YOUR OBJECTIVE
Retype, word for word, every line from the one holding "86400000 / 3600000))" through the one holding "End BatchSink." in the entries below, both included, and only those lines.

SUPPLIED MATERIAL
(* ===== verification/Partition.v ===== *)
(** internal/ctv2/partition.go: batches of leaves become immutable files
    <day>/<first>-<last>.binpb. The protobuf encoder is a parameter; the record
    types are the generated messages of gen/ctingestion/v2. *)

From S2P Require Import Prelude GoStd Base36 Coverage FileSys Writer.

(** ** Definitions *)

(** RawLogEntry (proto/ctingestion v2). *)
Record RawLogEntry := mkEntry {
  re_Index : Z;
  re_TimestampMs : Z;
  re_EntryType : Z;
  re_Source : Z;
  re_LeafInput : bytes;
  re_ChainFingerprints : list bytes;
  re_Precertificate : bytes;
  re_IssuerKeyHash : bytes }.

(** One issuer-chain certificate with its SHA-256 (issuer_store.go). *)
Record chainCert := mkChain { cc_hash : bytes; cc_der : bytes }.

(** fetch.go: a contiguous run of records and the chain certs parsed with it. *)
Record entryBatch := mkBatch { eb_entries : list RawLogEntry; eb_chains : list chainCert }.

Inductive granularity := GRAN_DAY | GRAN_HOUR.

(** *** Dates: package time, proleptic Gregorian calendar in UTC *)

(** Month and day of the [doy]th day of a year that begins on 1 March. *)
Definition month_day (doy : Z) : Z * Z :=
  let mp := (5 * doy + 2) / 153 in
  (if mp <? 10 then mp + 3 else mp - 9, doy - (153 * mp + 2) / 5 + 1).

(** Year, month and day of the [z]th day after 1970-01-01: the 400-year,
    100-year, 4-year and 1-year cycles, counted from 1 March of year 0. *)
Definition civil_from_days (z : Z) : Z * Z * Z :=
  let z := z + 719468 in
  let era := z / 146097 in
  let doe := z mod 146097 in
  let c := Z.min (doe / 36524) 3 in
  let doc := doe - 36524 * c in
  let q := doc / 1461 in
  let doq := doc - 1461 * q in
  let a := Z.min (doq / 365) 3 in
  let '(m, d) := month_day (doq - 365 * a) in
  (400 * era + 100 * c + 4 * q + a + (if m <=? 2 then 1 else 0), m, d).

(** time's zero-padded decimals ([appendInt]). *)
Fixpoint zeros (n : nat) : string := match n with O => "" | S n' => String "0" (zeros n') end.

Definition pad_int (width : nat) (n : Z) : string :=
  let ds := dec (Z.abs n) in
  ((if (n <? 0)%Z then "-" else "") +:+ zeros (width - String.length ds) +:+ ds)%string.

(** [t.Format("2006-01-02")] *)
Definition format_date (days : Z) : string :=
  let '(y, m, d) := civil_from_days days in
  (pad_int 4 y +:+ "-" +:+ pad_int 2 m +:+ "-" +:+ pad_int 2 d)%string.

Definition leafDay (tsMs : Z) (g : granularity) : string :=
  let day := format_date (tsMs / 86400000) in
  match g with
  | GRAN_HOUR => Join day (pad_int 2 (tsMs mod 86400000 / 3600000))
  | GRAN_DAY => day
  end.

(** *** batchSink *)

Section BatchSink.

Context {W : Writer}.
(** Deterministic [proto.Marshal] of the batch message with the sink's log meta. *)
Variable marshal : list RawLogEntry -> res bytes.
Variable gran : granularity.
(** [s.issuers.ingest], or a no-op when there is no issuer store. *)
Variable ingest : entryBatch -> prog (res unit).

Definition part_path (day a b : string) : string := Join day (partition_name a b "").

Definition writeRun (day : string) (run : list RawLogEntry) : prog (res unit) :=
  match run, last run with
  | r0 :: _, Some rn =>
      let first := re_Index r0 in
      let last := re_Index rn in
      match marshal run with
      | Err e => Ret (Err (Wrap ("marshal batch " +:+ day +:+ " [" +:+ dec first +:+ "," +:+ dec last +:+ "]") e))
      | Panic => Ret Panic
      | Ok data =>
          match encodeBase36 first, encodeBase36 last with
          | Ok a, Ok b =>
              try! _ := Put (part_path day a b) data in
              let! _ := call (NoteWritten (Z.of_nat (length run)) (blen data) first last) in
              Ret (Ok tt)
          | _, _ => Ret Panic
          end
      end
  | _, _ => Ret (Ok tt)
  end.

(** The loop over entries[1:]; [run] is entries[runStart:i]. *)
Fixpoint run_loop (rest run : list RawLogEntry) (curDay : string) : prog (res unit) :=
  match rest with
  | [] => writeRun curDay run
  | e :: rest' =>
      let d := leafDay (re_TimestampMs e) gran in
      if negb (String.eqb d curDay) then
        try! _ := writeRun curDay run in run_loop rest' [e] d
      else run_loop rest' (run ++ [e]) curDay
  end.

Definition writeBatch (b : entryBatch) : prog (res unit) :=
  try! _ := ingest b in
  match eb_entries b with
  | [] => Ret (Ok tt)
  | e0 :: rest => run_loop rest [e0] (leafDay (re_TimestampMs e0) gran)
  end.

End BatchSink.

(** ** The calendar *)

Example day_0 : format_date 0 = "1970-01-01". Proof. reflexivity. Qed.
Example day_leap : format_date 19782 = "2024-02-29". Proof. reflexivity. Qed.
Example day_march : format_date 19783 = "2024-03-01". Proof. reflexivity. Qed.
Example day_1900 : format_date (-25509) = "1900-02-28" /\ format_date (-25508) = "1900-03-01".
Proof. split; reflexivity. Qed.
Example day_newyear : format_date 20088 = "2024-12-31" /\ format_date 20089 = "2025-01-01".
Proof. split; reflexivity. Qed.

(** Day of the year from month and day: the inverse of [month_day]. *)
Definition doy_of (m d : Z) : Z := (153 * (if 2 <? m then m - 3 else m + 9) + 2) / 5 + d - 1.

Definition doy_ok (doy : Z) : bool :=
  let '(m, d) := month_day doy in
  (doy_of m d =? doy) && (1 <=? m) && (m <=? 12) && (1 <=? d) && (d <=? 31).

(** [f] on [z, z + n). *)
Fixpoint check_from (f : Z -> bool) (n : nat) (z : Z) : bool :=
  match n with O => true | S n' => f z && check_from f n' (z + 1) end.

Lemma check_from_spec f n z k : check_from f n z = true -> z <= k < z + Z.of_nat n -> f k = true.
Proof.
  revert z. induction n as [|n IH]; intros z H Hk; [lia|]. simpl in H. apply andb_true_iff in H as [H1 H2].
  destruct (decide (k = z)) as [->|]; [done|]. apply (IH (z + 1)); [done|lia].
Qed.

FINAL ANSWER
  | GRAN_HOUR => Join day (pad_int 2 (tsMs mod 86400000 / 3600000))
  | GRAN_DAY => day
  end.

(** *** batchSink *)

Section BatchSink.

Context {W : Writer}.
(** Deterministic [proto.Marshal] of the batch message with the sink's log meta. *)
Variable marshal : list RawLogEntry -> res bytes.
Variable gran : granularity.
(** [s.issuers.ingest], or a no-op when there is no issuer store. *)
Variable ingest : entryBatch -> prog (res unit).

Definition part_path (day a b : string) : string := Join day (partition_name a b "").

Definition writeRun (day : string) (run : list RawLogEntry) : prog (res unit) :=
  match run, last run with
  | r0 :: _, Some rn =>
      let first := re_Index r0 in
      let last := re_Index rn in
      match marshal run with
      | Err e => Ret (Err (Wrap ("marshal batch " +:+ day +:+ " [" +:+ dec first +:+ "," +:+ dec last +:+ "]") e))
      | Panic => Ret Panic
      | Ok data =>
          match encodeBase36 first, encodeBase36 last with
          | Ok a, Ok b =>
              try! _ := Put (part_path day a b) data in
              let! _ := call (NoteWritten (Z.of_nat (length run)) (blen data) first last) in
              Ret (Ok tt)
          | _, _ => Ret Panic
          end
      end
  | _, _ => Ret (Ok tt)
  end.

(** The loop over entries[1:]; [run] is entries[runStart:i]. *)
Fixpoint run_loop (rest run : list RawLogEntry) (curDay : string) : prog (res unit) :=
  match rest with
  | [] => writeRun curDay run
  | e :: rest' =>
      let d := leafDay (re_TimestampMs e) gran in
      if negb (String.eqb d curDay) then
        try! _ := writeRun curDay run in run_loop rest' [e] d
      else run_loop rest' (run ++ [e]) curDay
  end.

Definition writeBatch (b : entryBatch) : prog (res unit) :=
  try! _ := ingest b in
  match eb_entries b with
  | [] => Ret (Ok tt)
  | e0 :: rest => run_loop rest [e0] (leafDay (re_TimestampMs e0) gran)
  end.

End BatchSink.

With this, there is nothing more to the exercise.